==== SUPPLIED MATERIAL

(* ===== verification/EventSync.v ===== *)
(** * Synchronisation with the stream of PyTorch ([csrc/metal/EventSync.mm], the
    functions [mps_event_sync...] of [csrc/metal/MPSInterop.mm] and the first
    half of [async_submit_] in [csrc/backend/ProcessGroupMCCL.cpp])

    A collective must not read a tensor before the device has finished what
    PyTorch issued for it.  The calling thread records an event behind that work
    and the engine thread waits for it before it runs the body; without event
    synchronisation the calling thread waits for the whole stream.  The events
    that were recorded and not awaited yet lie in a map under their number.

    The stream and its events belong to PyTorch; they are a parameter with the
    laws [MpsLaws].  The threads are those of [Progress], with the calling
    threads in their steps up to the submission. *)
From stdpp Require Import gmap relations.
From S2P Require Import Prelude CString Progress.
#[local] Open Scope nat_scope.

(** ** The library *)

(** [torch::mps::synchronize]; acquiring an event from the pool and recording
    it on the stream; [MPSEvent::synchronize]. *)
Class Mps (W Ev : Type) := {
  synchronize : W -> W;
  record_event : W -> Ev * W;
  event_synchronize : Ev -> W -> W
}.

(** Work is executed in the order it was issued, so that how far the device has
    come is a number; an event marks what had been issued when it was
    recorded. *)
Class MpsLaws (W Ev : Type) `{!Mps W Ev} := {
  issued : W -> nat;
  finished : W -> nat;
  mark : Ev -> nat;
  synchronize_waits w : issued w <= finished (synchronize w);
  synchronize_keeps w : finished w <= finished (synchronize w);
  synchronize_issues w : issued (synchronize w) = issued w;
  record_marks w : mark (record_event w).1 = issued w;
  record_issues w : issued w <= issued (record_event w).2;
  record_keeps w : finished w <= finished (record_event w).2;
  event_waits e w : mark e <= finished (event_synchronize e w);
  event_keeps e w : finished w <= finished (event_synchronize e w);
  event_issues e w : issued (event_synchronize e w) = issued w
}.

(** What else happens on the stream: PyTorch issues work, the device goes on. *)
Definition advances `{MpsLaws W Ev} (w w' : W) : Prop := issued w <= issued w' /\ finished w <= finished w'.

(** ** State *)

(** The events are given by their signalled values. *)
Record EventState := mkEventState {
  es_device : bool;
  es_queue : bool;
  mps_event : option Z;
  mccl_event : option Z;
  counter : Z;
  initialized : bool
}.
Definition event_state_new : EventState := mkEventState false false None None 0 false.

Section EventSync.
Context {W Ev : Type} `{!Mps W Ev}.

(** The state, [g_pending], and the stream. *)
Record Sync := mkSync { es : EventState; g_pending : gmap Z Ev; stream : W }.

Definition set_es (x : EventState) (s : Sync) : Sync := mkSync x (g_pending s) (stream s).
Definition set_pending (m : gmap Z Ev) (s : Sync) : Sync := mkSync (es s) m (stream s).
Definition set_stream (w : W) (s : Sync) : Sync := mkSync (es s) (g_pending s) w.

(** ** Operations *)

(** [device], [queue]: whether there is a device and a command queue;
    [event1], [event2]: whether [newSharedEvent] succeeds. *)
Definition event_sync_init (device queue event1 event2 : bool) (x : EventState) : EventState :=
  if initialized x then x else
  let x := mkEventState device (es_queue x) (mps_event x) (mccl_event x) (counter x) false in
  if negb device then x else
  let x := mkEventState device queue (if event1 then Some 0%Z else None) (mccl_event x) (counter x) false in
  if negb event1 then x else
  if negb event2 then mkEventState device queue None None (counter x) false
  else mkEventState device queue (mps_event x) (Some 0%Z) 0 true.

Definition event_sync_available (s : Sync) : bool := initialized (es s).

(** [fetch_add(1) + 1]. *)
Definition next_event_value (s : Sync) : Z * Sync :=
  let x := es s in
  (u64 (counter x + 1),
   set_es (mkEventState (es_device x) (es_queue x) (mps_event x) (mccl_event x) (u64 (counter x + 1)) (initialized x)) s).

Definition fetch_event_value : M Sync Z := fun s => let '(v, s) := next_event_value s in (Ok v, s).

Definition check_initialized : M Sync unit := s ← getS; DISTRO_CHECK (initialized (es s)) "EventSync not initialized".

(** The two halves of [commit_mps_and_signal]: the event is recorded, and under
    the mutex put into the map, where [emplace] keeps an entry that is there. *)
Definition record_on_stream : M Sync Ev := fun s =>
  let '(e, w) := record_event (stream s) in (Ok e, set_stream w s).
Definition commit_record : M Sync Ev := _ ← check_initialized; record_on_stream.
Definition emplace (v : Z) (e : Ev) (m : gmap Z Ev) : gmap Z Ev :=
  match m !! v with Some _ => m | None => <[v := e]> m end.
Definition commit_emplace (v : Z) (e : Ev) : M Sync unit := modS (fun s => set_pending (emplace v e (g_pending s)) s).
Definition commit_mps_and_signal (v : Z) : M Sync unit := e ← commit_record; commit_emplace v e.

Definition wait_for_mps (v : Z) (s : Sync) : Sync :=
  match g_pending s !! v with
  | None => s
  | Some e => set_stream (event_synchronize e (stream s)) (set_pending (delete v (g_pending s)) s)
  end.

Definition set_mccl (v : Z) (x : EventState) : EventState :=
  mkEventState (es_device x) (es_queue x) (mps_event x) (Some v) (counter x) (initialized x).

Definition signal_mccl_done (v : Z) : M Sync unit :=
  _ ← check_initialized; modS (fun s => set_es (set_mccl v (es s)) s).

(** [signal_mccl_done_gpu] encodes the signal on the queue of the library: the
    result is what the device does to the state when it comes to it. *)
Definition signal_mccl_done_gpu (v : Z) : M Sync (EventState -> EventState) :=
  _ ← check_initialized; askS (fun s => if es_queue (es s) then set_mccl v else id).

Definition mps_stream_sync (s : Sync) : Sync := set_stream (synchronize (stream s)) s.

(** [env] is what [getenv("DISTRO_EVENT_SYNC")] returned the first time. *)
Definition force_stream_sync (env : option str) : bool :=
  match env with
  | None => false
  | Some v => bool_decide (v = lit "0") || bool_decide (v = lit "false") || bool_decide (v = lit "no")
  end.

Definition mps_event_sync_nonblocking (env : option str) : M Sync Z :=
  s ← getS;
  if negb (force_stream_sync env) && event_sync_available s then
    val ← fetch_event_value;
    _ ← commit_mps_and_signal val;
    mret val
  else
    _ ← modS mps_stream_sync; mret 0%Z.

Definition mps_event_sync (env : option str) : M Sync unit :=
  val ← mps_event_sync_nonblocking env;
  if (0 <? val)%Z then modS (wait_for_mps val) else mret tt.
End EventSync.
Arguments Sync : clear implicits.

========

The answer must consist of every line above that holds the string "false", copied exactly.

Definition event_state_new : EventState := mkEventState false false None None 0 false.
  let x := mkEventState device (es_queue x) (mps_event x) (mccl_event x) (counter x) false in
  let x := mkEventState device queue (if event1 then Some 0%Z else None) (mccl_event x) (counter x) false in
  if negb event2 then mkEventState device queue None None (counter x) false
  | None => false
  | Some v => bool_decide (v = lit "0") || bool_decide (v = lit "false") || bool_decide (v = lit "no")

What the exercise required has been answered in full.